В связи с этим особую значимость приобретает лингво-философская сторона данного процесса, сам вопрос о том, насколько и каким образом естественный язык может воплощать содержание той или иной культуры. Является ли он преградой или же мостом для взаимопонимания? И как сочетаются в нем специфические и универсальные закономерности человеческой практики? Принимая во внимание сложности этих вопросов, достаточно поучительным, в частности, может оказаться рассмотрение тех концепций, в которых данная проблематика выходит на первый план.
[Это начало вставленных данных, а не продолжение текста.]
(* ===== verification/Prelude.v ===== *)
(** * multichain-indexer: a verification library

    The indexer follows several blockchains.  For each one a pipeline of stages turns the
    blocks of the chain into balance events of watched addresses and keeps balances in
    PostgreSQL.  This library translates the Go sources under [src/] into Rocq definitions
    and proves what makes them correct.  File names below are those of this directory; paths
    are relative to [src/internal/] unless they start with [cmd/].

    ** How the program works

    [cmd/indexer/main.go] loads the configuration, connects to the database and runs its
    migrations, selects the chains it can build, and starts one pipeline for each, together
    with the reconciliation and the admin API.  [pipeline/pipeline.go] runs the stages
    of a chain again and again: the coordinator decides the next range of blocks and its size
    (with an auto-tune controller), the fetcher asks the chain adapter for transactions, the
    normalizer has a sidecar decode them and makes canonical balance events, and the ingester
    writes them in one database transaction per batch.  A reorg detector and a finalizer send
    the ingester events of their own.  Ingesters of several chains take turns by a shared
    interleaver.  The loop stops the stages to replay from a block, to backfill a new address,
    and when the chain is deactivated.

    ** The files

    Foundations.
    - [Prelude]: machine integers, [result], strings of Go, shared lemmas and tactics;
      [Ordering], [Json], [JsonTree], [Sha256], [Float64], [Net], [ErrGroup]: what the source
      uses of Go's standard library and [errgroup].
    - [Retry]: [pipeline/retry/retry.go], errors as chains and their classification.
    - [Domain], [Identity]: [domain/model], [domain/event], [pipeline/identity/identity.go].

    Storage.
    - [Store]: the tables and the statements of [store/postgres]; [Ledger]: the abstract
      specification of the balances, the sum of the stored events.
    - [Database]: [store/postgres/db.go], connection and migrations.
    - [Dashboard], [DashboardProofs]: [dashboard_repo.go], [runtime_config_repo.go].
    - [Cache]: [cache/lru.go], [cache/sharded_lru.go], with the interface [Cache] and its
      laws; [AddressIndex]: [addressindex] and [watched_address_repo.go].

    Writing.
    - [Effects]: transactions, faults and clocks as a state and error monad.
    - [Ingester], [IngesterRules]: [pipeline/ingester/ingester.go]; [IngesterProofs] (ledger,
      atomicity, retries), [IngesterDelivery] (no event is lost).
    - [Interleaver]: [pipeline/ingester/interleaver.go]; [Replay]:
      [pipeline/replay/service.go].

    Reading.
    - [Coordinator]: [pipeline/coordinator/coordinator.go]; [AutoTune], [PolicyLineage],
      [RuntimeSignals], [AutoTuneProofs], [PolicyProofs]: [coordinator/autotune].
    - [FetcherRules], [Fetcher], [FetcherProofs], [FetcherScan]: [pipeline/fetcher/fetcher.go];
      [Breaker]: [circuitbreaker/breaker.go].
    - [NormalizerRules], [NormalizerEvents], [NormalizerDecode], [Normalizer]:
      [pipeline/normalizer]; [NormalizerProofs], [EventIdentity] (independent definitions of
      what identifies an event), [CoverageProofs], [NormalizerBatch]: events, coverage floor,
      batches.
    - [ReorgDetector]: [pipeline/reorgdetector/detector.go], [pipeline/finalizer/finalizer.go].

    Chains.
    - [EvmAdapter], [BtcAdapter], [SolanaAdapter] and their [Proofs] files:
      [chain/base/adapter.go], [chain/btc/adapter.go], [chain/solana/adapter.go].
    - [RpcClient], [EvmRpc], [BtcRpc], [SolanaRpc], [RpcProofs], [EvmRpcProofs]: the JSON-RPC
      clients [chain/*/rpc] and the waiting of [chain/ratelimit/limiter.go].

    Running.
    - [Config], [ConfigProofs], [ConfigReload]: [config/config.go]; [Startup],
      [StartupProofs]: what [cmd/indexer/main.go] decides before pipelines run.
    - [Wiring], [WiringProofs]: the stages [runPipeline] builds.
    - [Lifecycle], [LifecycleProofs]: [Pipeline.Run] as a step relation; [PipelineHealth]:
      [pipeline/health.go]; [ConfigWatcher]: [pipeline/config_watcher.go].
    - [Alerter]: [alert/alerter.go]; [Reconciliation], [ReconciliationProofs]:
      [reconciliation/service.go].

    Administration.
    - [AdminServer]: [admin/server.go], [admin/dashboard.go]; [AdminRateLimit],
      [AdminRateLimitProofs]: [admin/ratelimit.go]; [AdminStack]: [admin/audit.go], the
      middleware of [cmd/indexer/main.go], [address_book_repo.go]; [AdminProofs].
    - [Registry], [RegistryProofs]: [pipeline/registry.go],
      [pipeline/registry_replay_adapter.go].

    ** How components meet

    - The ingester, replays, promotions and the admin API are verified against [ledger_ok] of
      [Ledger]: balances are the sum of the applied events.  [RegistryProofs] carries it from
      an HTTP request through [AdminServer], [Registry] and [Replay] to the tables.
    - The clients of a cache use the class [Cache] and its laws; [LRU] and [ShardedLRU] are
      instances.  The watcher uses the classes [CoordinatorUpdater] and
      [ActivationController].
    - An adapter takes the record of its RPC client, the answer to each request; [RpcProofs]
      shows of the clients that their batches are their single requests.
    - [Startup] takes the configuration of [Config]; [Wiring] its pipelines and gives each
      stage the settings that the theorems about it ask for; [Lifecycle] runs the stages.
    - [Coordinator] closes the loop with a fetcher and an ingester that finish a job before
      the next tick: the watermark then stands at the block of the last signature of the
      range, or at its end when it has none.

    ** What the theorems show

    - Ledger: whatever call fails, a batch keeps balances the sum of events; so do a reorg, a
      purge and a finality promotion that meet at most one event of an address and token (what
      they do otherwise is stated too).  A failed batch changes nothing; retries apply a batch
      that is not only a rollback at most once; a batch whose commit held stores every event;
      watermarks do not go back.
    - Concurrency: one thread commits at a time, and out of turn only after the skew; stages
      of an earlier run are gone when tables are purged; the other workers of a fetcher act
      between any two of its steps.
    - Completeness of reading: scans of the three kinds of chains return exactly the
      transactions that touch watched addresses, by what the node answers; jobs cover every
      block, and a block with signatures once; paging and splitting terminate and lose nothing.
    - Canonical events: identifiers are functions of the fields, order does not matter, and
      what one decode has shown stays.
    - Refinement: the pointer structure of the LRU, the controller, the health tracker, the
      alert cooldown and the table of limiters implement short specifications.
    - Start: loaded configurations are well formed and load again to themselves; a start that
      succeeds runs pipelines whose stages can work; migrations run in order.
    - Administration: no call without the token, none that changes data by a GET, checked
      arguments, hidden errors.
    - Where the code does not do what it means to, a theorem states what it does instead.

    ** Modelling choices

    - [int] and [int64] are [Z]; where a value can leave the range the operation wraps.  A
      [float64] is a [spec_float] of precision 53.  Strings are their bytes.
    - A Go error is a chain of wrappers ([Retry.go_error]); a panic is a value where one can
      happen.  Contexts that end are errors of the calls they end.
    - In [Effects] faults and clock are indexed by a counter that each external call raises, so
      every call can fail on its own, and a commit be lost or stay unanswered.  In [Fetcher]
      each access to shared state is a tick before which others act.  [Interleaver] and [Lifecycle] are step
      relations; ghost numbers of runs say which run a message or a stage belongs to.
      Handlers of the admin API are programs over calls, run against any answers.
    - The order in which Go visits a map, the row PostgreSQL picks when several match, and the
      order of rows that a query leaves open are arguments.
    - Parameters: the YAML decoder, golang.org/x/time/rate (class [RateLimiter] with the law
      that an idle limiter is like a new one), the decoding sidecar, HTTP posts, the sizes of a
      Bloom filter, PEM and key files.  Hypotheses on them have witnesses with concrete
      functions.

    ** Fuel

    Recursion that is not structural takes fuel that the definitions choose large enough:
    paging of rollbacks one more than the stored events ([rollback_paging_complete]), splitting
    of a log query one more than its blocks ([logs_every_block]), block scans the number of
    their batches, chunks the length of the list, retries the number of attempts, SHA-256 the
    length of its input, IPv6 addresses their groups, numbers in hexadecimal 16 digits.
    Paging of Solana signatures takes its fuel as an argument and ends when it exceeds the
    signatures since the cursor ([newest_signatures]).

    ** Not modelled

    - Logging, metrics ([metrics]) and tracing ([tracing]): they have no effect on state.
    - HTTP servers and their shutdown, signals and the goroutines that sample pools in
      [cmd/indexer/main.go]; the gauge of channel depths in [runPipeline].
    - Generated code ([src/pkg/generated]) beyond its messages, mocks, and the tools under
      [src/test]: not part of the running program.
    - [GetByAddress] and [FindByID] of the repositories, whose answers are arguments of the
      reconciliation; [GetByBlockRange], which a tool uses; columns of creation and update
      times.
    - Tickers: loops that call a check or a poll periodically are sequences of them.
    - The sidecar ([src/sidecar]) is another program. *)

From Stdlib Require Import ZArith Lia Ascii String DecimalString DecimalZ DecimalN.
From stdpp Require Import base option list strings gmap fin_maps.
Разумеется, даже под таким особым углом зрения проблема «переводимости» и познания «иных культур» может быть рассмотрена различным образом, что требует осуществления строгого отбора материала. Заведомо придется абстрагироваться от многих альтернативных подходов и возможных истолкований проблемы[142]142
  В частности, о ней можно было бы вести речь в контексте знаменитой гипотезы «лингвистической относительности», куайновского тезиса «неопределенности перевода», хомскианского учения о врожденных лингвистических структурах, сугубо герменевтической трактовки «понимания» и т. д.


[Закрыть]
. Мы обратимся к влиятельной аналитической традиции, в особенности к тому ее направлению, которое стимулировалось идеей Л. Витгенштейна (1889–1951) о естественном языке как воплощении так называемой «формы жизни».

Данное понятие, хотя оно и не получило в учении австрийского философа достаточно строгого определения, лежит в основе целостной позиции по отношению к рассматриваемой нами проблеме. В этом понятии, очевидно, отражены взаимопереплетение, своеобразный симбиоз лингвистической и нелингвистической активности человека.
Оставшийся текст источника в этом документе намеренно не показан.